それに呼応するように、中国の新聞を広げれば老人向けの健康食品・健康グッズ・病院の広告がゴマンと載っている。
そうした商品の中には当然、ニセモノも多い。そこはやはり中国である。老人を敬う習慣のあるはずの国でも、各社が競って老人の弱みにつけこんだニセ健康商品を売りつける。
【中国の中高年に人気は日本の健康商品】
しかしその一方で、その類の広告を掲載する中国メディアは「ニセモノに注意」と警鐘を鳴らしている。
まさにマッチポンプだが、それだけ市場が拡大していることの証拠でもある。
健康商品で人気があるのが日本製品だ。
老人の中でも中国製品不信がじわりじわりと広がる中、老人や老人がいる家庭の中でオムロンをはじめとした日系健康機器メーカーの評判が口コミを通じてじわりじわりと上がっている。
健康機器だけではない。
昨年には老人コミュニティの口コミを通して話題が話題を呼び、ピップマグネループへの注目が急上昇し、成田・関空・中部などの空港の販売店で売られるようになり、さらに中国ではニセモノも登場した。
【医者も好んで使う日本の健康機器】
私にしても、「日本に一時帰国する」と言うと、必ず周囲からピップマグネループを5個単位で買ってくるよう依頼された。
個人で購入するだけではない。多くの病院で患者に対し安心安全の日系メーカーの健康機器を売りつけて、信頼を得つつ病院や担当医師の売り上げを上げている。
老人が集まりやすい場所での各社の老人向け製品の広告が活発になってきているらしく、最近日系メーカーの健康器具のチラシが老人のいる家庭に置かれているのをよく見かけるようになった。
「日本で人気の老人向け商品!」をアピールするニセモノの広告が近年見られ始めたことは日系メーカーへの信頼の裏返しだろう。
本来銀髪族のニーズはないが、デジカメやパソコンなど物欲旺盛な若者たちが新製品を購入する際、お古を両親に譲った結果、それらを所有し使い始めることもある。
【中国のお年寄りを狙え!】
お年寄り向けのシンプル携帯を宣伝する新聞広告
また「老年大学」と呼ばれる公営の老人向けカルチャースクールが中国全土の都市にできることで、パソコンなどハイテク機器に触り始めるケースも少数派だがある。
利用し始めた人たちの口コミにより、銀髪族の中で徐々に文革の悪影響が薄れていく可能性はあろう。その結果、ピップマグネループのような銀髪族限定の日本製品ブームが健康グッズ以外で起きるかもしれない。

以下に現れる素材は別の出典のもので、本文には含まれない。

(** [cmd_start]: [message.command] is [None] or empty only outside the
    [filters.command("start")] dispatch, where [len] or the index raises. *)
Definition cmd_start (e : env) (w : world) (m : message) : hres :=
  match m_cmd m with
  | Some [_] => reply_fancy w [] "🍿 Welcome! Click a Watch link in the channel to get a movie."
  | Some (_ :: arg :: _) =>
      let c := Url.unquote (Py.strip arg) in
      match db_get_movies (e_db_up e) (w_db w) c with
      | None => reply_fancy w [Log "DB error fetching movie"] "❌ Internal error fetching movie."
      | Some [] => reply_fancy w [] "❌ Movie not found."
      | Some rows =>
          match m_from m with
          | None => raise w []
          | Some uid =>
              let '(ok, checks) := user_in_all_channels e CHANNELS uid in
              if ok then
                let '(out, raised) := send_all rows in
                mkRes w (checks ++ out) raised
              else
                match join_buttons CHANNELS with
                | None => raise w checks
                | Some buttons =>
                    match e_me e with
                    | None => raise w checks
                    | Some username =>
                        match fancy "✅ I Joined - Get Movie" with
                        | None => raise w checks
                        | Some retry =>
                            match fancy "🔒 Join all channels to unlock this movie." with
                            | None => raise w checks
                            | Some caption =>
                                let first_cover := match rows with (_, cv) :: _ => cv | [] => "" end in
                                done w (checks ++ [ReplyPhoto first_cover caption
                                                     (buttons ++ [[UrlButton retry
                                                                     (share_link username c)]])])
                            end
                        end
                    end
                end
          end
      end
  | _ => raise w []
  end.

中国市場というと、とかく団体旅行で日本に来て銀座・秋葉原・新宿などでまとめ買いをする現役世代の中国人ばかりが目立つが、中国人イコール青少年ではない。
やがて韓国人旅行客のように、日本に旅行で大挙して来るかもしれない年配の中国人観光客に備え、今のうちからこれらの世代にPRしていく投資は、選択肢として検討すべきではなかろうか。